• Brief:
From the listing below, reproduce word for word the part that opens with the line containing "let hi := Z.max a' b' in" and closes with the line containing "16) +:+ hex_digit (n mod 16)"; reproduce nothing else.

• Study material:
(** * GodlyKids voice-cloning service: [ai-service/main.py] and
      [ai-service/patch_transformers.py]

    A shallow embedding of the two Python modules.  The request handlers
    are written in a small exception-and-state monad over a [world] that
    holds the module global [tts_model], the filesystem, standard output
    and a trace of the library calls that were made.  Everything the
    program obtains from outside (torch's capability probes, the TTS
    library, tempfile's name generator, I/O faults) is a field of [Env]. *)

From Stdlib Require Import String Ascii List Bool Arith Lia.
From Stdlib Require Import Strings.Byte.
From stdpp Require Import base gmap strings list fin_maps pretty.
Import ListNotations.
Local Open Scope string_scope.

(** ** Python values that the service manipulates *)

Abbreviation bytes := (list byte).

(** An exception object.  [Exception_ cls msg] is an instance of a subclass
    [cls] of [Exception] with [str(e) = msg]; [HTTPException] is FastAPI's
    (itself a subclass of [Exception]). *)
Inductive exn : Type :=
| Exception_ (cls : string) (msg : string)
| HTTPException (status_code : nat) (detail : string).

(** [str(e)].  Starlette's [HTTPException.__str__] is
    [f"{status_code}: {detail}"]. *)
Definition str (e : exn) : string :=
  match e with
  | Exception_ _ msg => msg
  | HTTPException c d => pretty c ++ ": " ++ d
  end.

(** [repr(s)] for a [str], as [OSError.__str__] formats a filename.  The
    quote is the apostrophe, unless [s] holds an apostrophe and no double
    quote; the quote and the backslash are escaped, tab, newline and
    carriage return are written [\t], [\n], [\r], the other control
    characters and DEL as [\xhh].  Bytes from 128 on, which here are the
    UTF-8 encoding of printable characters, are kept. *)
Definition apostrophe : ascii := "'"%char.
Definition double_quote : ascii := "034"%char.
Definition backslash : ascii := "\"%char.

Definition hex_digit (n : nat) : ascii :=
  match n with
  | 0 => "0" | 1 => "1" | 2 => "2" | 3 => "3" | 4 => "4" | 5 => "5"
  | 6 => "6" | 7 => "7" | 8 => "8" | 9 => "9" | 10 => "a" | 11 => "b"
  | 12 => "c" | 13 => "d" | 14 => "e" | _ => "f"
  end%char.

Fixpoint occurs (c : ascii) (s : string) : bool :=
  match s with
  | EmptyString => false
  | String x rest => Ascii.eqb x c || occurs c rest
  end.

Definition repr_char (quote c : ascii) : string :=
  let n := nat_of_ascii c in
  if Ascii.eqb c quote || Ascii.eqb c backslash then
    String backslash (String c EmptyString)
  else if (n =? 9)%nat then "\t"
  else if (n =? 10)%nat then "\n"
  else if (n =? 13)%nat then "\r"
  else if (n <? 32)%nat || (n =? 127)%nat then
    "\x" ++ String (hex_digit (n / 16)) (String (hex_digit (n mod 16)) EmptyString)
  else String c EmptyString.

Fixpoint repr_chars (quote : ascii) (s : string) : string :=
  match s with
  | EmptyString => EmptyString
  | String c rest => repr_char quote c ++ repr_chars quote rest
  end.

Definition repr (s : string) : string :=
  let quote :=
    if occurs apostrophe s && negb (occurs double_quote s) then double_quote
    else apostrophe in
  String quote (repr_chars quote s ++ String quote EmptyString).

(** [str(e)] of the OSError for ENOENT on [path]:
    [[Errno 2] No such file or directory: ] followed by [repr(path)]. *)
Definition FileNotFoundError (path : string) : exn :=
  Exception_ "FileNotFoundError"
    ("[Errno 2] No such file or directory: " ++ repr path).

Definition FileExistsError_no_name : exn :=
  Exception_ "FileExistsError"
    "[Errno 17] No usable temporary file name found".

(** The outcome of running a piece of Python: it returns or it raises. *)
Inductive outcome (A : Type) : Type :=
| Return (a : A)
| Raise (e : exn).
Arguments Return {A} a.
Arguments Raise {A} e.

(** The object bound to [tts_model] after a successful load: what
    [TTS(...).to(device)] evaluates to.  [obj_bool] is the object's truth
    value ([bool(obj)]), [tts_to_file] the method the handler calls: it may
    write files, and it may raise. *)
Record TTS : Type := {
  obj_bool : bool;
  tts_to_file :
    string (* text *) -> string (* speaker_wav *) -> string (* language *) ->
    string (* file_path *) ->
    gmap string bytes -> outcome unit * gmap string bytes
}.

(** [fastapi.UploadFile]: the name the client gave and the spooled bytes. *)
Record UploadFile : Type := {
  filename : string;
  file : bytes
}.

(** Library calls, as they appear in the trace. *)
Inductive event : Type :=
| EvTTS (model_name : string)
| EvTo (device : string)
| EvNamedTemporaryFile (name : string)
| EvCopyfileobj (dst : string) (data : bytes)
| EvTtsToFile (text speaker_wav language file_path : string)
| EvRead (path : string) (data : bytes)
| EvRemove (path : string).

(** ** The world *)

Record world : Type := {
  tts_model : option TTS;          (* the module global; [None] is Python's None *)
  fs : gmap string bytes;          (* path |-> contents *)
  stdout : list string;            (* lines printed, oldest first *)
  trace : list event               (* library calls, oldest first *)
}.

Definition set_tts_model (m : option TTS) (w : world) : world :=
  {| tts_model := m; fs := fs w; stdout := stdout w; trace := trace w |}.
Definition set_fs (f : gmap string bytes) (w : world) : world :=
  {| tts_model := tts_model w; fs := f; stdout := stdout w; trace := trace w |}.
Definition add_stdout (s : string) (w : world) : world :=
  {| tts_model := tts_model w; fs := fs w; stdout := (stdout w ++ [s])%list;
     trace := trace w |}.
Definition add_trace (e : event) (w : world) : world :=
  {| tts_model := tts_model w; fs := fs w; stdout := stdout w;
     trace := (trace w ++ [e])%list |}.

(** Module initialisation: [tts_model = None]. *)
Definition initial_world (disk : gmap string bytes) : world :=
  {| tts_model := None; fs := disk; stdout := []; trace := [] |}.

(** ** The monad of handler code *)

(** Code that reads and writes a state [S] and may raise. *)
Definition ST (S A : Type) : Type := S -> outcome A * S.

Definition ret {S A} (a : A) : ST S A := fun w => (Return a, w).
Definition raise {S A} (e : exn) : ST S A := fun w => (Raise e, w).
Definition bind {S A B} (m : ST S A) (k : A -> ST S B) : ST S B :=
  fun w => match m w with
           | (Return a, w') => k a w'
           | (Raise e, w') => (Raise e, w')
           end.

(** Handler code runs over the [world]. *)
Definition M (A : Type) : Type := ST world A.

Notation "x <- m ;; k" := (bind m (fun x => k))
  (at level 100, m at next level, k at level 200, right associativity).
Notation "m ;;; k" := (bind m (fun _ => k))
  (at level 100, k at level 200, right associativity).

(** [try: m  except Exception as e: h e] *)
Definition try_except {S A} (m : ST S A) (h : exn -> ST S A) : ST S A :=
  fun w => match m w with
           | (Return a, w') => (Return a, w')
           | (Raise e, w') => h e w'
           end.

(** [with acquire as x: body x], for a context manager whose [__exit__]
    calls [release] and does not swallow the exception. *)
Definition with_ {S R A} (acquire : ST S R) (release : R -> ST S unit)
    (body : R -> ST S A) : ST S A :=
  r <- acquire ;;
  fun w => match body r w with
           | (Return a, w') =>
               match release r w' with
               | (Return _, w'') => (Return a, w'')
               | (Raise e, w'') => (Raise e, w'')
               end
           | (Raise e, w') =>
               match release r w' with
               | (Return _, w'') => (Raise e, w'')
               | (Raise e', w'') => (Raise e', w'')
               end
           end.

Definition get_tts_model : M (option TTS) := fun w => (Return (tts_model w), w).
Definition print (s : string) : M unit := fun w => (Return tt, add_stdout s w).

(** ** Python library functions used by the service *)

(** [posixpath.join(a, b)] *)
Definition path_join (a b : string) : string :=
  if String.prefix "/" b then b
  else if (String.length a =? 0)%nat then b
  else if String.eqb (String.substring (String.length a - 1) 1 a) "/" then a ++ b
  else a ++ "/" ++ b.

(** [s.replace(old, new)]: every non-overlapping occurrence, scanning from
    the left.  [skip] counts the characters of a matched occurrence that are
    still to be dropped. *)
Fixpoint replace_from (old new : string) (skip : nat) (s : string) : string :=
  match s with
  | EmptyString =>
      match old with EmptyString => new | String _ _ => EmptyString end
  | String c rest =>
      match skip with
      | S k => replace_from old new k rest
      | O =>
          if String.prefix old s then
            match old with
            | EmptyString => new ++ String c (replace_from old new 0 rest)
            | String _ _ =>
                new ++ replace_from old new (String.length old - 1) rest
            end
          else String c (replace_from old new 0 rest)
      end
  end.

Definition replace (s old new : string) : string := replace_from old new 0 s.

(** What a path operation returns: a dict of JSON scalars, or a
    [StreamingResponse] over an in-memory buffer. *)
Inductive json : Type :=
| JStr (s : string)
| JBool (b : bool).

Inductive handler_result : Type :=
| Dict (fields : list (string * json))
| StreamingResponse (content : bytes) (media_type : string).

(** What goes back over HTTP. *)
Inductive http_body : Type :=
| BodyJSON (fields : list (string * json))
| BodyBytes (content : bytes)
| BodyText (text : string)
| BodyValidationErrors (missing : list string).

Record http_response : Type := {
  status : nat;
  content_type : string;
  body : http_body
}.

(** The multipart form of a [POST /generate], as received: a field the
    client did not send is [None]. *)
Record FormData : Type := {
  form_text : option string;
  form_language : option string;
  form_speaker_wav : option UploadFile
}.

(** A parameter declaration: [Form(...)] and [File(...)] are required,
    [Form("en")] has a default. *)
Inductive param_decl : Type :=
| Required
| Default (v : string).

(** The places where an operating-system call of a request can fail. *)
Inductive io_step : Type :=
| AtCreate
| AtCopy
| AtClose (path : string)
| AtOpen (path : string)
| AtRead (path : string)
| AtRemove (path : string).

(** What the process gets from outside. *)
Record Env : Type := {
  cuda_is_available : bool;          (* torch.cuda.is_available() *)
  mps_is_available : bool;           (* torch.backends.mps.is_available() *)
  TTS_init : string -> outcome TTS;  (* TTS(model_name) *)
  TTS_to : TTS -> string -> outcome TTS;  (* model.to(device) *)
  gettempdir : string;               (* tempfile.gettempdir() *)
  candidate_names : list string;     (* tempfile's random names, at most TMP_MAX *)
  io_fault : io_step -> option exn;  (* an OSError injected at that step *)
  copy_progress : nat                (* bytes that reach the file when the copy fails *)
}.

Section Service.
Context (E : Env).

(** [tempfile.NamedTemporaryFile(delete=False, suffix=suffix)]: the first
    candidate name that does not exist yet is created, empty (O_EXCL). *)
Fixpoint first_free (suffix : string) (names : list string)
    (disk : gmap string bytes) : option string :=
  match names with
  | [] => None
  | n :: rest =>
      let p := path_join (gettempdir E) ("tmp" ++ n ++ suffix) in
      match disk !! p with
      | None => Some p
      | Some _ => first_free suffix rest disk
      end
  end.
==
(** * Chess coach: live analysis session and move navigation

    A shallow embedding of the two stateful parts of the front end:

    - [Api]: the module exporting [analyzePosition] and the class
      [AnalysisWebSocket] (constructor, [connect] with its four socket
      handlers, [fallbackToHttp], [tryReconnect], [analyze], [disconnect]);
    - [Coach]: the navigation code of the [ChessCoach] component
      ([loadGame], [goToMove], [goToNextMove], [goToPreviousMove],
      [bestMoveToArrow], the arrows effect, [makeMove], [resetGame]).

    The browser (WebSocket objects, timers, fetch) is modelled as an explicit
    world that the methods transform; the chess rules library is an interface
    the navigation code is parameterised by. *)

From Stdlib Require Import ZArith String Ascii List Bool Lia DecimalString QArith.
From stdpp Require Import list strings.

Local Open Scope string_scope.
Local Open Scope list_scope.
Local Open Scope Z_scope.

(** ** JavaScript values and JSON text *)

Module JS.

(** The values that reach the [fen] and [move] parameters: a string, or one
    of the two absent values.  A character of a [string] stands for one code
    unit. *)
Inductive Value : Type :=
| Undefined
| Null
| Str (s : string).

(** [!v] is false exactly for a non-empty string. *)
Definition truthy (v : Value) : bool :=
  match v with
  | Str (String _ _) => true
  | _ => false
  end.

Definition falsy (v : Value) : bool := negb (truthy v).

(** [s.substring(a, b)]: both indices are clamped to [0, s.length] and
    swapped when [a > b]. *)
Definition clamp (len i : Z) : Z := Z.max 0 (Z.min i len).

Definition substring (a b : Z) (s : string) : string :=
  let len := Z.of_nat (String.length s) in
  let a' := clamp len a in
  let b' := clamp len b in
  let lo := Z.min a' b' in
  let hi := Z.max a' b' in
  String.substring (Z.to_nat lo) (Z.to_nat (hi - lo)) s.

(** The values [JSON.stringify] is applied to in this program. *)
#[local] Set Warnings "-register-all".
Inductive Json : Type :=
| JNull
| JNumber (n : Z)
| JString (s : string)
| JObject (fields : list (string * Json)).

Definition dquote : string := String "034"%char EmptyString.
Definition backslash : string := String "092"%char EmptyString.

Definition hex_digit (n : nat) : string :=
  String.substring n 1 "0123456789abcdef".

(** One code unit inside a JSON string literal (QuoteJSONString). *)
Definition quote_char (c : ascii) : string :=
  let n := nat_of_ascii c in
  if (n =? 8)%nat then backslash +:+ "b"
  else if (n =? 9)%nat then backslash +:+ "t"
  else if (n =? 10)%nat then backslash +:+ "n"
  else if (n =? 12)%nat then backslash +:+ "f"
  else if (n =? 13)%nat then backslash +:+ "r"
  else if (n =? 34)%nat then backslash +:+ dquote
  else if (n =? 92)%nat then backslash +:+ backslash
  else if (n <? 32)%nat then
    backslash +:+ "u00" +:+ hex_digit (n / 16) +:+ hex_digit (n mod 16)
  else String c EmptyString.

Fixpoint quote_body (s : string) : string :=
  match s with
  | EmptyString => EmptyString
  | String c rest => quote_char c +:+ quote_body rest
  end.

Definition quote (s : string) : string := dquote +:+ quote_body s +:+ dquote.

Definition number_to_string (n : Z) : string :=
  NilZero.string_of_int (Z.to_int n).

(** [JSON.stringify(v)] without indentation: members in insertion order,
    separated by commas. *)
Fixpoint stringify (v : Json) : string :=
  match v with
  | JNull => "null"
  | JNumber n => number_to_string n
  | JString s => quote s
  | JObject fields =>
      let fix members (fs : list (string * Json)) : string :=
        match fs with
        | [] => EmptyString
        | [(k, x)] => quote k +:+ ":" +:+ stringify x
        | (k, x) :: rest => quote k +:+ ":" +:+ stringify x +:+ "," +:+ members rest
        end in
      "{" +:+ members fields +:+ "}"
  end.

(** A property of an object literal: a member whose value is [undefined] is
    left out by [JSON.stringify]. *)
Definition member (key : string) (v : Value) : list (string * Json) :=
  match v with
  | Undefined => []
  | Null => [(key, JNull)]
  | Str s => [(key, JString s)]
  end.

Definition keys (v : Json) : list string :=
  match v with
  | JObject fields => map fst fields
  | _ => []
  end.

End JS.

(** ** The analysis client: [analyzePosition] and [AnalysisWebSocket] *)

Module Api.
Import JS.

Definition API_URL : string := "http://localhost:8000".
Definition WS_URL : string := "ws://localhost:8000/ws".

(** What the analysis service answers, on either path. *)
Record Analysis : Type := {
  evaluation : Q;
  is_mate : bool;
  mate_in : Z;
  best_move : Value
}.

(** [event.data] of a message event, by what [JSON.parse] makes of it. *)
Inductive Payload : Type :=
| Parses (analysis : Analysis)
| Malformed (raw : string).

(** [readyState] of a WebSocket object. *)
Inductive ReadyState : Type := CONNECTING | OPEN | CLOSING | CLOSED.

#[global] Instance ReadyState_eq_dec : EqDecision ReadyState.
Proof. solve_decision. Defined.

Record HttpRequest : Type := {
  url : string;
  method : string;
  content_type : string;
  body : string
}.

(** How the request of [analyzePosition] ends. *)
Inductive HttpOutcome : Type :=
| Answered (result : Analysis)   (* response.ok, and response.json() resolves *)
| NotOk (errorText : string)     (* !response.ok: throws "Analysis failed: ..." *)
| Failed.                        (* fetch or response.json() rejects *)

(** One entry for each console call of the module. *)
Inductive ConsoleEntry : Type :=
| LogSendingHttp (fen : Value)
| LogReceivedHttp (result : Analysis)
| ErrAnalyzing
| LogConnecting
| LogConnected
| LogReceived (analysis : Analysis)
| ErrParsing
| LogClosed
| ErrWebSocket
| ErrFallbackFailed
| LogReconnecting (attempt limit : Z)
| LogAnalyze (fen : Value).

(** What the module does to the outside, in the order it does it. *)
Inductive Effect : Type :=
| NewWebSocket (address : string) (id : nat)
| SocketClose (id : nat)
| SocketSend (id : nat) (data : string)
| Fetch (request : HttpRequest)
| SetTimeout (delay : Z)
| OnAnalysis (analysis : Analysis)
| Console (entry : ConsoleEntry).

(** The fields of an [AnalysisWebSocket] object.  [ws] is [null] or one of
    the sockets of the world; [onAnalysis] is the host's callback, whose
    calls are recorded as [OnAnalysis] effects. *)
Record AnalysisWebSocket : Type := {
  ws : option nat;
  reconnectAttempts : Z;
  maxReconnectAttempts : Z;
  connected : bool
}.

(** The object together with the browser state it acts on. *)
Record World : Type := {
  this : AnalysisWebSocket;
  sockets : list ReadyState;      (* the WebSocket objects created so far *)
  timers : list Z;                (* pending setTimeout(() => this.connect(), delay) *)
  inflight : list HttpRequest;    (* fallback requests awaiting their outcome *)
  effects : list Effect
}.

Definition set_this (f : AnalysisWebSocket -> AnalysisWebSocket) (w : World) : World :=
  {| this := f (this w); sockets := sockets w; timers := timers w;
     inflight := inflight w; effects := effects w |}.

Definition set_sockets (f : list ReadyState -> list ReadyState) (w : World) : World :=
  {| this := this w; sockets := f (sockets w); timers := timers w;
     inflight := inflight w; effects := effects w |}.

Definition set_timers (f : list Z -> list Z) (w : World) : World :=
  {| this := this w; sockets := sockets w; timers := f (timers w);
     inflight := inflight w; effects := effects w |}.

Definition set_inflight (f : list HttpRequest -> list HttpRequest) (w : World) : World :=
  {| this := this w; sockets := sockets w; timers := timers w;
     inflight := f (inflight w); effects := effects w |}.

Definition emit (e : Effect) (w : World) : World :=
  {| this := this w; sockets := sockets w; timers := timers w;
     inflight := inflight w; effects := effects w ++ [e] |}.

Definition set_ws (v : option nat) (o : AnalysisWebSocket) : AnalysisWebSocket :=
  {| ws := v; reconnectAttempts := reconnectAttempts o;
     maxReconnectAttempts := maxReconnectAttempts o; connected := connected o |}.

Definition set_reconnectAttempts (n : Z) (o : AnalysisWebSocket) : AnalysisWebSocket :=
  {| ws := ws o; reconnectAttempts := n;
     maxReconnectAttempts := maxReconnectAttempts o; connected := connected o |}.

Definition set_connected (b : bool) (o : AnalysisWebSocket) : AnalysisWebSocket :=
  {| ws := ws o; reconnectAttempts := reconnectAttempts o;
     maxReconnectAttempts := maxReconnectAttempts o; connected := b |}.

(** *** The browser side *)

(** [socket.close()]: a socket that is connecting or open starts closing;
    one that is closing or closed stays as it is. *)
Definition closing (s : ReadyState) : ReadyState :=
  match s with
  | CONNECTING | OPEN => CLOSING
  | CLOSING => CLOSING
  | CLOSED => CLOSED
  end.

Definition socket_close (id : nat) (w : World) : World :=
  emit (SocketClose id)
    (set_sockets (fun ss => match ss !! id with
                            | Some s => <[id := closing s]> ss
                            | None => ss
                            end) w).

• Solved exercise:
  let hi := Z.max a' b' in
  String.substring (Z.to_nat lo) (Z.to_nat (hi - lo)) s.

(** The values [JSON.stringify] is applied to in this program. *)
#[local] Set Warnings "-register-all".
Inductive Json : Type :=
| JNull
| JNumber (n : Z)
| JString (s : string)
| JObject (fields : list (string * Json)).

Definition dquote : string := String "034"%char EmptyString.
Definition backslash : string := String "092"%char EmptyString.

Definition hex_digit (n : nat) : string :=
  String.substring n 1 "0123456789abcdef".

(** One code unit inside a JSON string literal (QuoteJSONString). *)
Definition quote_char (c : ascii) : string :=
  let n := nat_of_ascii c in
  if (n =? 8)%nat then backslash +:+ "b"
  else if (n =? 9)%nat then backslash +:+ "t"
  else if (n =? 10)%nat then backslash +:+ "n"
  else if (n =? 12)%nat then backslash +:+ "f"
  else if (n =? 13)%nat then backslash +:+ "r"
  else if (n =? 34)%nat then backslash +:+ dquote
  else if (n =? 92)%nat then backslash +:+ backslash
  else if (n <? 32)%nat then
    backslash +:+ "u00" +:+ hex_digit (n / 16) +:+ hex_digit (n mod 16)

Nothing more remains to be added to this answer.